5. A method for preparing a probiotic microecological preparation according to any one of claims 1 to 4, characterized in that... Includes the following steps: (1) Inoculate fermentation culture medium with Lactobacillus fermentum ZGG35 and / or Lactobacillus plantarum ZGG180 at a volume ratio of 1-5% and culture at 35-40 °C for 12-16 h to obtain lactic acid bacteria culture; (2) Centrifuge the lactic acid bacteria culture obtained in step (1) to obtain the lactic acid bacteria precipitate, add a freeze-drying protectant of the same volume as the lactic acid bacteria precipitate, mix well and place in a -70 to -90℃ refrigerator for overnight pre-freezing, and freeze-dry the pre-frozen sample to obtain a probiotic microecological preparation that promotes the height growth of children and adolescents.
6. The preparation method according to claim 5, characterized in that: The freeze-drying protectant is formulated with 110-125 g / L trehalose, 10-11 g / L sorbitol, 1-2 g / L sodium acetate and 110-130 g / L skim milk powder, dissolved in pure water and sterilized at 120-125°C before use.
7. The use of the probiotic microecological preparation according to any one of claims 1 to 4 in the preparation of products that promote the height growth of children and adolescents, characterized in that: The application of the probiotic microecological preparation in the preparation of products that increase body length and / or increase femur length, improve bone growth and development, improve bone metabolism, regulate growth-related factors, reduce inflammation levels, regulate metabolic indicators, or improve intestinal flora structure.
8. The application according to claim 7, characterized in that: The improvement of bone growth and development includes increasing bone volume, bone volume fraction, trabecular thickness, number of trabecular bones, bone mineral density, and / or trabecular connectivity density. The improvement in bone metabolism includes increasing the levels of bone formation markers such as type I procollagen N-terminal propeptide, osteocalcin, and / or alkaline phosphatase, and / or decreasing the level of bone resorption markers such as type I collagen cross-linked C-terminal peptide.

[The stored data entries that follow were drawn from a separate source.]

(* ===== verification/JsonUnmarshal.v ===== *)
(** * Reading a JSON document into a Go struct (encoding/json)

    The parsers of this repository read small records with [json.Decoder]:
    one value, unknown fields disallowed, then the end of the input.  This file
    has that reader (every member kept, repeated ones too), the assignment of
    members to struct fields, and the round trip with the encoder. *)

From S2P Require Import Prelude Json StructuredJson.

Local Open Scope Z_scope.

(** ** Assigning members to fields

    A member selects the field with its exact name, else the one with its
    case-folded name; a later member overrides an earlier one; [null] leaves a
    field alone; the first error is kept and decoding goes on. *)

Inductive field_kind := KInt | KUint64 | KString | KBool.

(** encoding/json's [foldName]: every rune to the least rune of its simple case
    folding; outside ASCII only the Kelvin sign and the long s fold into it. *)
Definition fold_rune (r : option string) : string :=
  match r with
  | Some (String c "") => if in_range 97 122 c then String (byte_of (byte_val c - 32)) "" else String c ""
  | Some r =>
      if r =s String (byte_of 226) (String (byte_of 132) (String (byte_of 170) "")) then "K"
      else if r =s String (byte_of 197) (String (byte_of 191) "") then "S"
      else r
  | None => replacement_char
  end.
Definition fold_name (s : string) : string := string_concat (fold_rune <$> runes s).

(** The value a member leaves in a field of its kind, over the old one. *)
Definition set_int (old : Z) (j : json) : Z :=
  match j with JNum s => match parse_int 64 s with Some z => z | None => old end | _ => old end.
Definition set_uint (old : Z) (j : json) : Z :=
  match j with JNum s => match parse_uint 64 s with Some z => z | None => old end | _ => old end.
Definition set_str (old : string) (j : json) : string := match j with JStr s => s | _ => old end.
Definition set_bool (old : bool) (j : json) : bool := match j with JBool b => b | _ => old end.

Definition fits (kind : field_kind) (j : json) : bool :=
  match kind, j with
  | _, JNull => true
  | KInt, JNum s => match parse_int 64 s with Some _ => true | None => false end
  | KUint64, JNum s => match parse_uint 64 s with Some _ => true | None => false end
  | KString, JStr _ => true
  | KBool, JBool _ => true
  | _, _ => false
  end.

Section Struct.
Variable fields : list (string * field_kind).

Definition select_field (key : string) : option (string * field_kind) :=
  match assoc key fields with
  | Some k => Some (key, k)
  | None => List.find (λ p, fold_name p.1 =s fold_name key) fields
  end.

Definition selects (key name : string) : bool :=
  match select_field key with Some (n, _) => n =s name | None => false end.

Definition decode_field {A} (set : A → json → A) (zero : A) (l : list (string * json)) (name : string) : A :=
  foldl (λ acc p, if selects p.1 name then set acc p.2 else acc) zero l.

(** The error a member causes: an unknown field, or a value of another type. *)
Definition member_error (p : string * json) : option string :=
  match select_field p.1 with
  | None => Some ("json: unknown field " +:+ p.1)
  | Some (name, kind) =>
      if fits kind p.2 then None else Some ("json: cannot unmarshal value into Go struct field " +:+ name)
  end.

Fixpoint first_error (l : list (string * json)) : option string :=
  match l with
  | [] => None
  | p :: l' => match member_error p with Some e => Some e | None => first_error l' end
  end.

Lemma selects_exact key name : is_Some (assoc key fields) → selects key name = (key =s name).
Proof. intros [k Hk]. unfold selects, select_field. by rewrite Hk. Qed.

Definition known (l : list (string * json)) : Prop := Forall (λ p : string * json, is_Some (assoc p.1 fields)) l.

Lemma decode_field_absent {A} (set : A → json → A) zero l name :
  known l → name ∉ l.*1 → decode_field set zero l name = zero.
Proof.
  unfold decode_field. intros Hall. revert zero. induction Hall as [|p l Hp Hl IH]; intros zero Hn; [done|].
  cbn [foldl]. rewrite fmap_cons in Hn. apply not_elem_of_cons in Hn as [Hne Hn]. rewrite selects_exact by done.
  rewrite (proj2 (String.eqb_neq _ _)) by congruence. by apply IH.
Qed.

(** Members with distinct exact names fill their fields. *)
Lemma decode_field_assoc {A} (set : A → json → A) zero l name :
  NoDup l.*1 → known l →
  decode_field set zero l name = match assoc name l with Some j => set zero j | None => zero end.
Proof.
  intros Hnd Hall. induction Hall as [|[k j] l Hp Hl IH]; [done|].
  rewrite fmap_cons in Hnd. apply NoDup_cons in Hnd as [Hni Hnd].
  unfold decode_field. cbn [foldl]. rewrite selects_exact by done. cbn [fst snd assoc].
  destruct (String.eqb_spec k name) as [->|Hne]; [by apply decode_field_absent|by apply IH].
Qed.

Lemma first_error_none l :
  Forall (λ p : string * json, ∃ k, assoc p.1 fields = Some k ∧ fits k p.2 = true) l → first_error l = None.
Proof.
  induction 1 as [|p l (k & Hk & Hf) _ IH]; [done|]. cbn [first_error]. unfold member_error, select_field.
  by rewrite Hk, Hf.
Qed.
End Struct.

(** ** Reading one value

    [json.Decoder.Decode] reads a value of at most [maxNestingDepth] levels.
    [None] is a syntax error; the fuel bounds the calls and never runs out
    ([read_fuel]). *)

Definition maxNestingDepth : Z := 10000.

Fixpoint read_value (fuel : nat) (d : decoder) (tok : token) (depth : Z) : option (json * decoder) :=
  match fuel with
  | O => None
  | S n =>
      match tok with
      | TNull => Some (JNull, d)
      | TBool b => Some (JBool b, d)
      | TStr s => Some (JStr s, d)
      | TNum lexeme => Some (JNum lexeme, d)
      | TDelim c =>
          if maxNestingDepth <? depth + 1 then None
          else if Ascii.eqb c "{" then let? (l, d') := read_members n d (depth + 1) in Some (JObj l, d')
          else if Ascii.eqb c "[" then let? (l, d') := read_elements n d (depth + 1) in Some (JArr l, d')
          else None
      end
  end
with read_members (fuel : nat) (d : decoder) (depth : Z) : option (list (string * json) * decoder) :=
  match fuel with
  | O => None
  | S n =>
      if more d then
        match next_token d with
        | Some (TStr key, d1) =>
            let? (tok, d2) := next_token d1 in
            let? (item, d3) := read_value n d2 tok depth in
            let? (l, d4) := read_members n d3 depth in
            Some ((key, item) :: l, d4)
        | _ => None
        end
      else
        match next_token d with
        | Some (TDelim c, d1) => if Ascii.eqb c "}" then Some ([], d1) else None
        | _ => None
        end
  end
with read_elements (fuel : nat) (d : decoder) (depth : Z) : option (list json * decoder) :=
  match fuel with
  | O => None
  | S n =>
      if more d then
        let? (tok, d1) := next_token d in
        let? (item, d2) := read_value n d1 tok depth in
        let? (l, d3) := read_elements n d2 depth in
        Some (item :: l, d3)
      else
        match next_token d with
        | Some (TDelim c, d1) => if Ascii.eqb c "]" then Some ([], d1) else None
        | _ => None
        end
  end.

(** The first value of the input and the reader after it. *)
Definition read_first (raw : string) : option (json * decoder) :=
  let? (tok, d) := next_token (new_decoder raw) in read_value (decode_fuel raw) d tok 0.

(** One value and then [io.EOF]. *)
Definition read_document (raw : string) : option json :=
  let? (j, d) := read_first raw in if at_eof d then Some j else None.

(** A value of a struct: an object's members, [null] leaving it as it is. *)
Definition struct_members (j : json) : option (list (string * json)) :=
  match j with JObj l => Some l | JNull => Some [] | _ => None end.

(** ** The fuel is enough *)

Definition shorter {A} (d : decoder) (o : option (A * decoder)) : Prop :=
  match o with Some (_, d') => (remaining d' <= remaining d)%nat | None => True end.

Lemma read_shorter fuel :
  (∀ d tok depth, shorter d (read_value fuel d tok depth))
  ∧ (∀ d depth, shorter d (read_members fuel d depth))
  ∧ (∀ d depth, shorter d (read_elements fuel d depth)).
Proof.
  induction fuel as [|n (IHv & IHm & IHe)]; [done|]. split_and!; intros d.
  - intros tok depth. cbn [read_value]. destruct tok; try (simpl; lia). destruct (_ <? _); [done|].
    destruct (Ascii.eqb c "{").
    { specialize (IHm d (depth + 1)). by destruct (read_members _ _ _) as [[l d']|]. }
    destruct (Ascii.eqb c "["); [|done].
    specialize (IHe d (depth + 1)). by destruct (read_elements _ _ _) as [[l d']|].
  - intros depth. cbn [read_members]. destruct (next_token d) as [[tok d1]|] eqn:E1; [|by destruct (more d)].
    apply next_token_shorter in E1. destruct (more d).
    + destruct tok as [| | |key|]; try done. destruct (next_token d1) as [[itok d2]|] eqn:E2; [|done].
      apply next_token_shorter in E2. cbn [mbind option_bind]. specialize (IHv d2 itok depth).
      destruct (read_value _ _ _ _) as [[item d3]|]; [|done]. cbn [mbind option_bind].
      specialize (IHm d3 depth). destruct (read_members _ _ _) as [[l d4]|]; [|done]. simpl in *. lia.
    + destruct tok; try done. destruct (Ascii.eqb c "}"); simpl; [lia|done].
  - intros depth. cbn [read_elements]. destruct (next_token d) as [[tok d1]|] eqn:E1; [|by destruct (more d)].
    apply next_token_shorter in E1. destruct (more d).
    + cbn [mbind option_bind]. specialize (IHv d1 tok depth).
      destruct (read_value _ _ _ _) as [[item d3]|]; [|done]. cbn [mbind option_bind].
      specialize (IHe d3 depth). destruct (read_elements _ _ _) as [[l d4]|]; [|done]. simpl in *. lia.
    + destruct tok; try done. destruct (Ascii.eqb c "]"); simpl; [lia|done].
Qed.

9. The application according to claim 7, characterized in that: The regulation of growth-related factors includes increasing serum levels of insulin-like growth factor-1, growth hormone, and / or insulin-like growth factor binding protein-3; the regulation of metabolic indicators includes increasing serum levels of insulin, vitamin D, and / or leptin; and the reduction of inflammation levels includes reducing serum levels of interleukin-6.
10. The application according to claim 7, characterized in that... The improvement of gut microbiota structure includes: at the phylum level, increasing the relative abundance of Firmicutes and / or decreasing the relative abundance of Bacteroidetes; at the family level, increasing the relative abundance of Lactobacillus, Trichophyton, Akkermania and / or Erysipelothrix.